> [What to work on]:
Exactly the lines below from the one with "di_fine : ended s <> Some Crashed;" up to and including the one with "owes_notify s' = owes_notify" make up the answer, with nothing else added.

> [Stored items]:
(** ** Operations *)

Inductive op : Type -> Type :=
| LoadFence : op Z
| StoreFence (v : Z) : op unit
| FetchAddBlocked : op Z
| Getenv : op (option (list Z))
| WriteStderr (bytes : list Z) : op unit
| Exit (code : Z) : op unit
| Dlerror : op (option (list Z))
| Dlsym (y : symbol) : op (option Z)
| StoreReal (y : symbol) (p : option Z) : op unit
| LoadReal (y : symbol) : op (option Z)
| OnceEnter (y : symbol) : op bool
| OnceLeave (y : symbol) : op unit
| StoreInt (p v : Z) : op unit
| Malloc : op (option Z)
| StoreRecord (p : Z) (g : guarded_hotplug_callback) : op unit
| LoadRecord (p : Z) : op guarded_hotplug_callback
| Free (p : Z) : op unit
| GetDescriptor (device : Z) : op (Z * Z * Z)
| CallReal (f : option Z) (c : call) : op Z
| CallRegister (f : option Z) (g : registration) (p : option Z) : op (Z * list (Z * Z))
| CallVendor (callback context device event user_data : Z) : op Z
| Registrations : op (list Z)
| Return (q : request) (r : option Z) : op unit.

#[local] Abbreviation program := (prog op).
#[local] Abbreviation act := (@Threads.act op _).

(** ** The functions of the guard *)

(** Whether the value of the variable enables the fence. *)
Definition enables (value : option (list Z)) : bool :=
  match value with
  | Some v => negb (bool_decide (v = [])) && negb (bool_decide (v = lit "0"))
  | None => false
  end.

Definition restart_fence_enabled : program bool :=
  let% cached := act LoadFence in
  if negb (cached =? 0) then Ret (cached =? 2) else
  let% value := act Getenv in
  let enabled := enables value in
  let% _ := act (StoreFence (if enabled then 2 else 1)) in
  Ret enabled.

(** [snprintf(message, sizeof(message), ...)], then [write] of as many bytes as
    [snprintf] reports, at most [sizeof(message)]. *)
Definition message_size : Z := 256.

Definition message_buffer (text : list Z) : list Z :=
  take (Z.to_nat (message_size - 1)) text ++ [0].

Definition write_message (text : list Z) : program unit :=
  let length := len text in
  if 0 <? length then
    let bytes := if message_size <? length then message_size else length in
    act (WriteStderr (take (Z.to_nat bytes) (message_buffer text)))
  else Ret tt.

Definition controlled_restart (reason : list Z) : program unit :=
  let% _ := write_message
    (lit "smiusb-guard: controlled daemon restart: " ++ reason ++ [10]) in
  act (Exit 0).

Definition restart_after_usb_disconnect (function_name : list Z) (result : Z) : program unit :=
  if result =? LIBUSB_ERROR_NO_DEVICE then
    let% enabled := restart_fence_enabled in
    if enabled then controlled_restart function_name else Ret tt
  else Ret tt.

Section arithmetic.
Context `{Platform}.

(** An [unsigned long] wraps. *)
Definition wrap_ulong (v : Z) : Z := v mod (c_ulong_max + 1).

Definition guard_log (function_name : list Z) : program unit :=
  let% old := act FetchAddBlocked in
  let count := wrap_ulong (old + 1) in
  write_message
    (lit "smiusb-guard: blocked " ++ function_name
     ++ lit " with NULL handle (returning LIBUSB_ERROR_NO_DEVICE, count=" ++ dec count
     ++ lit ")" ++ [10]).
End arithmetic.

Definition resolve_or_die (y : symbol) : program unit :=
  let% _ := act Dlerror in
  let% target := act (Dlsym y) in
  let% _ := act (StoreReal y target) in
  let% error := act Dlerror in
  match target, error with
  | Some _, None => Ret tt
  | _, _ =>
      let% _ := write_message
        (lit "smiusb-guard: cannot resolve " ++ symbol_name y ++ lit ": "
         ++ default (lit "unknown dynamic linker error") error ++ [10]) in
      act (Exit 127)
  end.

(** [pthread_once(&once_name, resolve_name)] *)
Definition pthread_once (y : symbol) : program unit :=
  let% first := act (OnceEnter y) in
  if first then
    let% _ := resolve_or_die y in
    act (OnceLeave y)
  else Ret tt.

...

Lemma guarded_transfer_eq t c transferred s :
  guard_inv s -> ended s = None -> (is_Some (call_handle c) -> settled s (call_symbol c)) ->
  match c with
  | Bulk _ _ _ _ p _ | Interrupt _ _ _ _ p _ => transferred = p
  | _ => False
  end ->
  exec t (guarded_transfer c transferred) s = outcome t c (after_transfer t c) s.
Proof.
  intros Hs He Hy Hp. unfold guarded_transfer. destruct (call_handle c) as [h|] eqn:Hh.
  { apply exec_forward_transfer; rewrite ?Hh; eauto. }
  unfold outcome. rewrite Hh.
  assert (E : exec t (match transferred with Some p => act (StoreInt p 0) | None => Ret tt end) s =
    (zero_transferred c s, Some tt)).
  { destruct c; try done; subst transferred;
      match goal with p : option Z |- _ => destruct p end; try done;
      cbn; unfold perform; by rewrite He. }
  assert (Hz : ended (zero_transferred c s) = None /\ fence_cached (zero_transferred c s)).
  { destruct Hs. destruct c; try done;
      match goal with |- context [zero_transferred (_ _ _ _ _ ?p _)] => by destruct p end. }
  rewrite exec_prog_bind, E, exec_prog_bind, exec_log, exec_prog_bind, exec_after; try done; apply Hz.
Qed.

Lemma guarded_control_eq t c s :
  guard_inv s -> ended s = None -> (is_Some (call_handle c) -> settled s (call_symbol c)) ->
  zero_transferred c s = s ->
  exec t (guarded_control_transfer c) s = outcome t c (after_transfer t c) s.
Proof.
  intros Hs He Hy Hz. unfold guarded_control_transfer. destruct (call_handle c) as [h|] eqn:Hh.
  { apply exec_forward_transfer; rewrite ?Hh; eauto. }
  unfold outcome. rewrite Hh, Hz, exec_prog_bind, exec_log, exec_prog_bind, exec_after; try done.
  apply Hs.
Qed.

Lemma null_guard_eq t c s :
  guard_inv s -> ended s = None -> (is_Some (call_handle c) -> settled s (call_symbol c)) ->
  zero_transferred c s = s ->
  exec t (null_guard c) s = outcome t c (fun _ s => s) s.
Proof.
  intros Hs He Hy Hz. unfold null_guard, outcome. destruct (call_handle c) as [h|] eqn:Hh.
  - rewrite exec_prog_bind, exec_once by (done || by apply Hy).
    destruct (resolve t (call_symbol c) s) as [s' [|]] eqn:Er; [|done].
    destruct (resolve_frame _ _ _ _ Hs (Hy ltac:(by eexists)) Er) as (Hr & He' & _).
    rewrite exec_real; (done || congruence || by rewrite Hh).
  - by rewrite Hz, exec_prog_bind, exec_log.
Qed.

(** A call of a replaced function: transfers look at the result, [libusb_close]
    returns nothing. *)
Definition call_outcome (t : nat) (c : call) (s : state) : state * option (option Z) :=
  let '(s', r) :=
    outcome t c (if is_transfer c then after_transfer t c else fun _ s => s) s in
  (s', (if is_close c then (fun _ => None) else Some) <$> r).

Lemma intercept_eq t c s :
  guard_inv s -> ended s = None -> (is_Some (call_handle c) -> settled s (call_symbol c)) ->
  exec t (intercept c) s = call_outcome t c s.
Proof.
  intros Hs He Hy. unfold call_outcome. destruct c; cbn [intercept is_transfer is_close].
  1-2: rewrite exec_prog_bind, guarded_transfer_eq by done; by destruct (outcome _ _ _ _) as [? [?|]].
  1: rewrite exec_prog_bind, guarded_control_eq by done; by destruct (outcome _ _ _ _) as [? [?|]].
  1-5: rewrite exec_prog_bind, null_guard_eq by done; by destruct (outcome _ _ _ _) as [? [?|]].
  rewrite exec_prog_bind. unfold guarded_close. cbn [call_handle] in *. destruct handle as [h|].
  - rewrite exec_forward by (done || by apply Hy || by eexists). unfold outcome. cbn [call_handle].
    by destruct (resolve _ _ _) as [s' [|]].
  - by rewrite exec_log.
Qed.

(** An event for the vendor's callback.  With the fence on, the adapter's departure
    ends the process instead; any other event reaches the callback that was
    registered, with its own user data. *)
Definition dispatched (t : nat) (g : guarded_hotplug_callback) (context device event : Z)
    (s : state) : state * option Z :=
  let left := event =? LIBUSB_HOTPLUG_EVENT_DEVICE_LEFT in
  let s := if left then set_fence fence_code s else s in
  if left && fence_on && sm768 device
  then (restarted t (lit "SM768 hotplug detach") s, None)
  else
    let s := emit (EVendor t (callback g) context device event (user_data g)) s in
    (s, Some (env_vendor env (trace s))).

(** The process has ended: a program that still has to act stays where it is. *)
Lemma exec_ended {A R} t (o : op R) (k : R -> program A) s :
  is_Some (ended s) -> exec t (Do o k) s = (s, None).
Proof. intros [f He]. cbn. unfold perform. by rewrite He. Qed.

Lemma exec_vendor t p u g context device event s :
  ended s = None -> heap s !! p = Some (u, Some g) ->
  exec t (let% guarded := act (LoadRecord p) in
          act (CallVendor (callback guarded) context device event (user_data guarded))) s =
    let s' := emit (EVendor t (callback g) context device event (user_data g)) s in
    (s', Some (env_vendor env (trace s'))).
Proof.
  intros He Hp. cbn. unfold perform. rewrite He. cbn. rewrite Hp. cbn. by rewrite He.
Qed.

==

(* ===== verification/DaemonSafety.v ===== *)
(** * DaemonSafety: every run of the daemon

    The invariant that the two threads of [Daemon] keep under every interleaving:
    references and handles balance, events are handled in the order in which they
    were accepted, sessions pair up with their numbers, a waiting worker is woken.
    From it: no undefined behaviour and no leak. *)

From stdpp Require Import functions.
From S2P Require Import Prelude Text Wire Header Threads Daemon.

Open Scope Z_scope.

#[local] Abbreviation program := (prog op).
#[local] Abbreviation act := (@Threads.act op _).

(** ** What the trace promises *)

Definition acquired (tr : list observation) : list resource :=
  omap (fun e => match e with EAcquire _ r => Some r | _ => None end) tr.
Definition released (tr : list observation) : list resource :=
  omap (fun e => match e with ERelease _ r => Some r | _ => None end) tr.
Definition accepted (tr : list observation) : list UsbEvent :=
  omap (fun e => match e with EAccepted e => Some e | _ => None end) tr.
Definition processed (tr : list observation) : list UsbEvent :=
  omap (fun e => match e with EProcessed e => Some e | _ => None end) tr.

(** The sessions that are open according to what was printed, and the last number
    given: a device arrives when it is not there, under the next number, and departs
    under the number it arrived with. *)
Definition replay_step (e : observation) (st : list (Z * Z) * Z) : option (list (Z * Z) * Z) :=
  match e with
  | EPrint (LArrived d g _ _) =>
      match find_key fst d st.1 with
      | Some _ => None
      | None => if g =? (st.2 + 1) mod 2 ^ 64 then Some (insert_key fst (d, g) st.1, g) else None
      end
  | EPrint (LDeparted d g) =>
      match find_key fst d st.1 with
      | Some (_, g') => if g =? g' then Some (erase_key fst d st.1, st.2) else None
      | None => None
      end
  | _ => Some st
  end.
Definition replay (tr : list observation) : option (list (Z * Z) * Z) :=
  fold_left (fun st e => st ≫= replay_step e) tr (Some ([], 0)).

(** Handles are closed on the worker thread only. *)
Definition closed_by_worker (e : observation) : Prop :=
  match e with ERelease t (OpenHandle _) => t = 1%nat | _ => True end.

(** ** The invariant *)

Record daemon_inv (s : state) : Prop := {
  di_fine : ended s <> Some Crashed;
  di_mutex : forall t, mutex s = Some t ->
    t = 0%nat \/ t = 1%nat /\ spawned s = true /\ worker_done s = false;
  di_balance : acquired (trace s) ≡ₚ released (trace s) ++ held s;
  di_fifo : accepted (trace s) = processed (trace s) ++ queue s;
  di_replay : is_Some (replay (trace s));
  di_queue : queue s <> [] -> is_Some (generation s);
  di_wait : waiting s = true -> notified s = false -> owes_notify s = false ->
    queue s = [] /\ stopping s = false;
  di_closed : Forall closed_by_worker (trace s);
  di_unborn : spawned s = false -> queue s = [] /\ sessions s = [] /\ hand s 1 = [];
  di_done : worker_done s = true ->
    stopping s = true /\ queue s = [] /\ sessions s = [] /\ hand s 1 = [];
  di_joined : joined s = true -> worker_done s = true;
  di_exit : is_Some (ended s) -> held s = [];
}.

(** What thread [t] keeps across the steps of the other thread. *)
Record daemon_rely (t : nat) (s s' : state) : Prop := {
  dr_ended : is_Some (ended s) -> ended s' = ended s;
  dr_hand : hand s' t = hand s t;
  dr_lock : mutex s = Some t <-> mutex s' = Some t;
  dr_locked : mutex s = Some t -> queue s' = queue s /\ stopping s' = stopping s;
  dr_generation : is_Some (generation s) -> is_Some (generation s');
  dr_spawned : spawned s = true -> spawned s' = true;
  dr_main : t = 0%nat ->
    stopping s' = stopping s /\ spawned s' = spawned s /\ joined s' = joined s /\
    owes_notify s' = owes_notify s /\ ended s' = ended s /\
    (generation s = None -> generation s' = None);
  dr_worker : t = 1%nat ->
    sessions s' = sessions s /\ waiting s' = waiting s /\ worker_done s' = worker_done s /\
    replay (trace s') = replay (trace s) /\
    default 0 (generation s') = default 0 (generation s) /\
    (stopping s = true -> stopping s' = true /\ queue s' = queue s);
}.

> [Output of the task]:
  di_fine : ended s <> Some Crashed;
  di_mutex : forall t, mutex s = Some t ->
    t = 0%nat \/ t = 1%nat /\ spawned s = true /\ worker_done s = false;
  di_balance : acquired (trace s) ≡ₚ released (trace s) ++ held s;
  di_fifo : accepted (trace s) = processed (trace s) ++ queue s;
  di_replay : is_Some (replay (trace s));
  di_queue : queue s <> [] -> is_Some (generation s);
  di_wait : waiting s = true -> notified s = false -> owes_notify s = false ->
    queue s = [] /\ stopping s = false;
  di_closed : Forall closed_by_worker (trace s);
  di_unborn : spawned s = false -> queue s = [] /\ sessions s = [] /\ hand s 1 = [];
  di_done : worker_done s = true ->
    stopping s = true /\ queue s = [] /\ sessions s = [] /\ hand s 1 = [];
  di_joined : joined s = true -> worker_done s = true;
  di_exit : is_Some (ended s) -> held s = [];
}.

(** What thread [t] keeps across the steps of the other thread. *)
Record daemon_rely (t : nat) (s s' : state) : Prop := {
  dr_ended : is_Some (ended s) -> ended s' = ended s;
  dr_hand : hand s' t = hand s t;
  dr_lock : mutex s = Some t <-> mutex s' = Some t;
  dr_locked : mutex s = Some t -> queue s' = queue s /\ stopping s' = stopping s;
  dr_generation : is_Some (generation s) -> is_Some (generation s');
  dr_spawned : spawned s = true -> spawned s' = true;
  dr_main : t = 0%nat ->
    stopping s' = stopping s /\ spawned s' = spawned s /\ joined s' = joined s /\
    owes_notify s' = owes_notify s /\ ended s' = ended s /\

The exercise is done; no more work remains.